Post

The Vault That Rewrites Itself: An AI-First Second Brain for Game Teams

Source breakdown of obsidian-second-brain — a cross-CLI Obsidian skill (built upstream by Eugeniu Ghelbur) that turns your note vault into a self-maintaining, AI-first second brain across Claude Code, Codex CLI, Gemini CLI, and OpenCode. The banner and every quoted command/schema below are pulled directly from the repository’s README.md, references/ai-first-rules.md, and architecture.md. The project itself extends Andrej Karpathy’s LLM-Wiki. Everything else is my read as someone who has shipped AI systems into production games for eight years.

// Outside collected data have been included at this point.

(** Components after the first two slices are dropped from a mathematical
    index. *)
Lemma getitem_math_extra_components (s : store) self
    xstart xstop xstep ystart ystop ystep rest :
  Image._is_pixel_addr
    [CSlice xstart xstop xstep; CSlice ystart ystop ystep] = false ->
  Image.__getitem__ self
    (ITuple (CSlice xstart xstop xstep :: CSlice ystart ystop ystep :: rest)) s
  = Image.__getitem__ self
      (ITuple [CSlice xstart xstop xstep; CSlice ystart ystop ystep]) s.
Proof.
  intros Hmath.
  assert (Hm : Image._is_pixel_addr
                 (CSlice ystart ystop ystep :: CSlice xstart xstop xstep :: rest)
               = false).
  { rewrite !is_pixel_addr_cons in *.
    destruct (float_bearing (CSlice xstart xstop xstep)),
             (float_bearing (CSlice ystart ystop ystep)); try reflexivity.
    discriminate. }
  assert (Hm2 : Image._is_pixel_addr
                  [CSlice ystart ystop ystep; CSlice xstart xstop xstep]
                = false).
  { rewrite !is_pixel_addr_cons in *.
    destruct (float_bearing (CSlice xstart xstop xstep)),
             (float_bearing (CSlice ystart ystop ystep)); try reflexivity.
    discriminate. }
  unfold Image.__getitem__, mbind, lift.
  assert (Image._flip_index
            (ITuple (CSlice xstart xstop xstep
                     :: CSlice ystart ystop ystep :: rest))
          = Ok (CSlice ystart ystop ystep :: CSlice xstart xstop xstep :: rest))
    as -> by (by destruct rest as [|? [|? ?]]).
  cbn [Image._flip_index length Nat.eqb]. rewrite Hm, Hm2. reflexivity.
Qed.

(** C7 at a mathematical index of three components, [img[0.5:1.5, :, 0]], on
    a 2 by 2 buffer with a domain: no [ValueError], the read returns a new
    [Image] as [img[0.5:1.5, :]] does; and at the tuple of the one component
    [0.5:1.5] the read raises [IndexError], not [ValueError]. *)
Theorem getitem_three_components_accepted :
  let d : domainfn :=
    fun _ _ => Ok ([[0; 1]; [0; 1]]%float, [[0; 0]; [1; 1]]%float) in
  let s : store :=
    {[ 1%positive := mkImage (Np.mkArr [2; 2; 4] (replicate 16 7%Z)) (Some d) ]} in
  fst (Image.__getitem__ 1%positive
         (ITuple [CSlice (BFloat 0.5) (BFloat 1.5) BNone;
                  full_slice; CInt 0]) s)
  = Ok (VImage 2%positive) /\
  fst (Image.__getitem__ 1%positive
         (ITuple [CSlice (BFloat 0.5) (BFloat 1.5) BNone]) s)
  = Raise IndexError.
Proof. split; vm_compute; reflexivity. Qed.

(** ** Negation *)

(** C3 at [Image(width=2, height=1)]: [-img] raises [ValueError], because the
    alpha channel is reshaped to (width, height, 1) and no longer fits the
    colours, of shape (height, width, 3). *)
Theorem neg_raises_on_2_by_1 :
  fst ((l <~ Image.__init__ (Some 2%Z) (Some 1%Z) None
               Image.default_background None ;;
        Image.__neg__ l) ∅)
  = Raise ValueError.
Proof. vm_compute. reflexivity. Qed.

Lemma full_slice_indices n :
  Np.slice_indices n BNone BNone BNone = Ok (seq 0 n).
Proof.
  unfold Np.slice_indices. cbn [bind Z.ltb Z.compare].
  rewrite Z.sub_0_r, Z.div_1_r.
  replace (Z.to_nat (if (0 <? Z.of_nat n)%Z then (Z.of_nat n - 1 + 1)%Z else 0%Z))
    with n by (destruct (Z.ltb_spec 0 (Z.of_nat n)); lia).
  f_equal. rewrite <- (map_id (seq 0 n)) at 2.
  apply map_ext. intros k. lia.
Qed.

Lemma flat_map_singleton {B} (f : nat -> B) l :
  flat_map (fun k => [f k]) l = map f l.
Proof. induction l as [|k l IH]; simpl; [done|]. by rewrite IH. Qed.

Lemma flat_map_shift {B} (F : nat -> list B) a n :
  flat_map F (seq a n) = flat_map (fun j => F (a + j)) (seq 0 n).
Proof.
  revert F a. induction n as [|n IH]; intros F a; [done|]. simpl.
  rewrite Nat.add_0_r. f_equal.
  rewrite (IH F (S a)), (IH (fun j => F (a + j)) 1).
  apply flat_map_ext. intros j. f_equal. lia.
Qed.

Lemma flat_map_grid {B} (F : nat -> list B) h w :
  flat_map (fun i => flat_map (fun j => F (i * w + j)) (seq 0 w)) (seq 0 h)
  = flat_map F (seq 0 (h * w)).
Proof.
  induction h as [|h IH]; [done|].
  rewrite seq_S, flat_map_app, IH. simpl flat_map at 2. rewrite app_nil_r.
  replace (S h * w) with (h * w + w) by lia.
  rewrite seq_app, flat_map_app. f_equal.
  by rewrite (flat_map_shift F).
Qed.

(** The offsets of the channels [ks] of every pixel, row after row. *)
Lemma positions_channels h w ks :
  Np.positions [h; w; 4] [seq 0 h; seq 0 w; ks] 0
  = flat_map (fun b => map (fun k => b * 4 + k) ks) (seq 0 (h * w)).
Proof.
  cbn [Np.positions].
  rewrite <- (flat_map_grid (fun b => map (fun k => b * 4 + k) ks) h w).
  apply flat_map_ext. intros i. apply flat_map_ext. intros j.
  by rewrite flat_map_singleton.
Qed.

Lemma map_flat_map {B C D} (g : C -> D) (f : B -> list C) l :
  map g (flat_map f l) = flat_map (fun x => map g (f x)) l.
Proof.
  induction l as [|x l IH]; simpl; [done|]. by rewrite map_app, IH.
Qed.

Lemma interleave_flat_map {B} (f g : B -> list Z) ka kb bs :
  (forall b, length (f b) = ka) -> (forall b, length (g b) = kb) ->
  Np.interleave (length bs) ka kb (flat_map f bs) (flat_map g bs)
  = flat_map (fun b => f b ++ g b) bs.
Proof.
  intros Hf Hg. induction bs as [|b bs IH]; [done|]. simpl.
  rewrite !take_app_length', !drop_app_length' by done.
  by rewrite IH, app_assoc.
Qed.

Lemma lookup_flat_map_cells (F : nat -> list Z) a n b c :
  (forall i, length (F i) = 4) -> b < n -> c < 4 ->
  flat_map F (seq a n) !! (b * 4 + c) = F (a + b) !! c.
Proof.
  intros HF. revert a b.
  induction n as [|n IH]; intros a [|b] Hb Hc; try lia; simpl.
  - rewrite lookup_app_l by (rewrite HF; lia). by rewrite Nat.add_0_r.
  - rewrite lookup_app_r by (rewrite HF; lia). rewrite HF.
    replace (S (S (S (S (b * 4 + c)))) - 4) with (b * 4 + c) by lia.
    rewrite (IH (S a) b) by lia. by replace (a + S b) with (S a + b) by lia.
Qed.

(** The alpha channel and the colours are views of the pixel array, with its
    strides. *)
Lemma view_strides_alpha a h w :
  Np.shape a = [h; w; 4] ->
  Np.view_strides a [full_slice; full_slice; CInt 3] = take 2 (Np.strides a).
Proof.
  intros Hsh. unfold Np.view_strides. rewrite Hsh.
  assert (Np.complete (length [h; w; 4]) [full_slice; full_slice; CInt 3]
          = Ok [full_slice; full_slice; CInt 3]) as -> by reflexivity.
  unfold full_slice. cbn [bind Np.select_all Np.select].
  rewrite !full_slice_indices.
  assert (Np.int_index 4 3 = Ok 3) as -> by reflexivity.
  cbn [bind].
  destruct (Np.strides a) as [|s0 [|s1 [|s2 st]]];
    cbn [Np.kept_strides snd fst Np.axis_step app take];
    by rewrite ?Z.mul_1_r.
Qed.

Lemma view_strides_color a h w :
  Np.shape a = [h; w; 4] ->
  Np.view_strides a [full_slice; full_slice; CSlice (BInt 0) (BInt 3) BNone]
  = take 3 (Np.strides a).
Proof.
  intros Hsh. unfold Np.view_strides. rewrite Hsh.
  assert (Np.complete (length [h; w; 4])
            [full_slice; full_slice; CSlice (BInt 0) (BInt 3) BNone]
          = Ok [full_slice; full_slice; CSlice (BInt 0) (BInt 3) BNone]) as ->
    by reflexivity.
  unfold full_slice. cbn [bind Np.select_all Np.select].
  rewrite !full_slice_indices.
  assert (Np.slice_indices 4 (BInt 0) (BInt 3) BNone = Ok [0; 1; 2]) as ->
    by reflexivity.
  cbn [bind].
  destruct (Np.strides a) as [|s0 [|s1 [|s2 st]]];
    cbn [Np.kept_strides snd fst Np.axis_step app take];
    by rewrite ?Z.mul_1_r.
Qed.

Lemma alpha_flat img h w :
  image_shape img h w ->
  Image.alpha img
  = Ok (Np.mkNd (Np.dtype (pixels img)) [h; w]
          (take 2 (Np.strides (pixels img)))
          (map (fun p => nth p (Np.flat (pixels img)) 0%Z)
               (flat_map (fun b => map (fun k => b * 4 + k) [3])
                         (seq 0 (h * w))))).
Proof.
  intros Hsh. unfold Image.alpha, Np.getitem.
  rewrite (view_strides_alpha _ h w) by done.
  unfold Np.resolve. rewrite Hsh.
  assert (Np.complete (length [h; w; 4]) [full_slice; full_slice; CInt 3]
          = Ok [full_slice; full_slice; CInt 3]) as -> by reflexivity.
  unfold full_slice. cbn [bind Np.select_all Np.select].
  rewrite !full_slice_indices.
  assert (Np.int_index 4 3 = Ok 3) as -> by reflexivity.
  cbn [bind fst snd map Np.kept_shape List.filter].
  by rewrite !length_seq, positions_channels.
Qed.

Lemma color_flat img h w :
  image_shape img h w ->
  Image.color img
  = Ok (Np.mkNd (Np.dtype (pixels img)) [h; w; 3]
          (take 3 (Np.strides (pixels img)))
          (map (fun p => nth p (Np.flat (pixels img)) 0%Z)
               (flat_map (fun b => map (fun k => b * 4 + k) [0; 1; 2])
                         (seq 0 (h * w))))).
Proof.
  intros Hsh. unfold Image.color, Np.getitem.
  rewrite (view_strides_color _ h w) by done.
  unfold Np.resolve. rewrite Hsh.
  assert (Np.complete (length [h; w; 4])
            [full_slice; full_slice; CSlice (BInt 0) (BInt 3) BNone]
          = Ok [full_slice; full_slice; CSlice (BInt 0) (BInt 3) BNone]) as ->
    by reflexivity.
  unfold full_slice. cbn [bind Np.select_all Np.select].
  rewrite !full_slice_indices.
  assert (Np.slice_indices 4 (BInt 0) (BInt 3) BNone = Ok [0; 1; 2]) as ->
    by reflexivity.
  cbn [bind fst snd map Np.kept_shape List.filter].
  by rewrite !length_seq, positions_channels.
Qed.

(** *** The steps of a negation *)

(** A reshape in place changes the shape and, at most, the strides. *)
Lemma set_shape_result a sh a' :
  Np.set_shape a sh = Ok a' ->
  Np.dtype a' = Np.dtype a /\ Np.shape a' = sh /\ Np.flat a' = Np.flat a /\
  Np.size_of sh = Np.size_of (Np.shape a).
Proof.
  unfold Np.set_shape.
  destruct (Nat.eqb_spec (Np.size_of sh) (Np.size_of (Np.shape a)))
    as [Hsize|]; [|discriminate]. cbn [negb].
  case_bool_decide as Hsh; [intros [= <-]; by rewrite Hsh|].
  destruct (Np.c_contiguous _ _); [by intros [= <-]|].
  destruct (Np.regroup _ _ _ _); [by intros [= <-]|discriminate].
Qed.

(** A square array of two dimensions takes a third of length 1 where it
    lies, whatever its strides. *)
Lemma set_shape_square dt n st fl :
  exists st',
    Np.set_shape (Np.mkNd dt [n; n] st fl) [n; n; 1]
    = Ok (Np.mkNd dt [n; n; 1] st' fl).
Proof.
  unfold Np.set_shape.
  cbn [Np.shape Np.strides Np.dtype Np.flat Np.size_of foldr].
  replace (n * (n * (1 * 1)) =? n * (n * 1)) with true
    by (symmetry; apply Nat.eqb_eq; lia).
  cbn [negb]. rewrite bool_decide_eq_false_2 by discriminate.
  destruct (Np.c_contiguous [n; n] st); [eauto|].
  unfold Np.squeeze.
  destruct st as [|s0 [|s1 st]]; cbn [zip zip_with List.filter fst];
    destruct (n =? 1); cbn [negb List.filter fst length Np.regroup Np.balance
                            Nat.add];
    rewrite ?Nat.eqb_refl; cbn [Np.regroup Np.balance length Nat.add];
    rewrite ?Nat.eqb_refl; eauto.
Qed.

(** The alpha channel of an [h] by [w] buffer with [h] other than [w] takes
    the shape (w, h, 1) where it lies if it has no element, one row or one
    column, or if its rows follow one another without a gap; if not, the
    assignment to its shape raises [AttributeError]. *)
Lemma set_shape_alpha dt h w s0 s1 fl :
  h <> w ->
  if alpha_reshapes h w s0 s1
  then exists st',
         Np.set_shape (Np.mkNd dt [h; w] [s0; s1] fl) [w; h; 1]
         = Ok (Np.mkNd dt [w; h; 1] st' fl)
  else Np.set_shape (Np.mkNd dt [h; w] [s0; s1] fl) [w; h; 1]
       = Raise AttributeError.
Proof.
  intros Hne. unfold alpha_reshapes, Np.set_shape.
  cbn [Np.shape Np.strides Np.dtype Np.flat Np.size_of foldr].
  replace (w * (h * (1 * 1)) =? h * (w * 1)) with true
    by (symmetry; apply Nat.eqb_eq; lia).
  cbn [negb]. rewrite bool_decide_eq_false_2 by discriminate.
  unfold Np.c_contiguous. cbn [existsb orb].
  destruct (Nat.eqb_spec h 0) as [->|Hh0]; [simpl; eauto|].
  destruct (Nat.eqb_spec w 0) as [->|Hw0].
  { rewrite Nat.mul_0_r. simpl. eauto. }
  replace (h * w =? 0) with false by (symmetry; apply Nat.eqb_neq; nia).
  replace (h =? w) with false by (symmetry; by apply Nat.eqb_neq).
  cbn [orb reverse rev_append zip zip_with Np.contiguous_from].
  unfold reverse. cbn [rev_append Np.contiguous_from].
  unfold Np.squeeze. cbn [zip zip_with List.filter fst].
  destruct (Nat.eqb_spec h 1) as [->|Hh1].
  - (* one row *)
    replace (w =? 1) with false by (symmetry; apply Nat.eqb_neq; lia).
    cbn [orb negb andb List.filter fst].
    destruct (s1 =? 1)%Z; [eauto|].
    cbn [length Nat.add Np.regroup Np.balance]. rewrite Nat.eqb_refl.
    cbn [Np.regroup]. eauto.
  - destruct (Nat.eqb_spec w 1) as [->|Hw1].
    + (* one column *)
      cbn [orb negb andb List.filter fst].
      destruct (s0 =? 1)%Z; [eauto|].
      cbn [length Nat.add Np.regroup Np.balance].
      replace (1 =? h) with false by (symmetry; apply Nat.eqb_neq; lia).
      replace (1 <? h) with true by (symmetry; apply Nat.ltb_lt; lia).
      cbn [Np.balance]. rewrite Nat.mul_1_l, Nat.eqb_refl.
      cbn [Np.regroup]. eauto.
    + (* several rows and columns *)
      cbn [orb negb andb List.filter fst]. rewrite andb_true_r.
      destruct ((s1 =? 1)%Z && (s0 =? 1 * Z.of_nat w)%Z) eqn:Hcontig.
      { apply andb_true_iff in Hcontig as [H1%Z.eqb_eq H0%Z.eqb_eq].
        replace (s0 =? Z.of_nat w * s1)%Z with true
          by (symmetry; apply Z.eqb_eq; lia).
        eauto. }
      cbn [length Nat.add Np.regroup Np.balance].
      replace (w =? h) with false by (symmetry; apply Nat.eqb_neq; lia).
      destruct (Nat.ltb_spec w h) as [Hlt|Hge].
      * cbn [Np.balance app].
        replace (w * h =? h) with false by (symmetry; apply Nat.eqb_neq; nia).
        replace (w * h <? h) with false by (symmetry; apply Nat.ltb_ge; nia).
        destruct (s0 =? Z.of_nat w * s1)%Z; [|reflexivity].
        cbn [Np.balance].
        replace (w * h =? h * w) with true by (symmetry; apply Nat.eqb_eq; lia).
        cbn [Np.regroup]. eauto.
      * destruct (s0 =? Z.of_nat w * s1)%Z; [|reflexivity].
        cbn [Np.balance].
        replace (w =? h * w) with false by (symmetry; apply Nat.eqb_neq; nia).
        replace (w <? h * w) with true by (symmetry; apply Nat.ltb_lt; nia).
        cbn [Np.balance app].
        replace (w * h =? h * w) with true by (symmetry; apply Nat.eqb_eq; lia).
        cbn [Np.regroup]. eauto.
Qed.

obsidian-second-brain: one brain, four CLIs, 45 commands — a cross-CLI skill for Obsidian that runs on Claude Code, Codex CLI, Gemini CLI, and OpenCode The project’s own banner. The pitch is deceptively simple — “one brain, four CLIs” — but the interesting word is brain, not vault. A vault is storage. A brain rewrites itself. (Source: github.com/akillness/obsidian-second-brain)

🤔 Curiosity: Why Does Every Studio Forget What It Already Learned?

Here’s a scene I’ve lived through at every studio I’ve worked at across eight years at NC SOFT and COM2US.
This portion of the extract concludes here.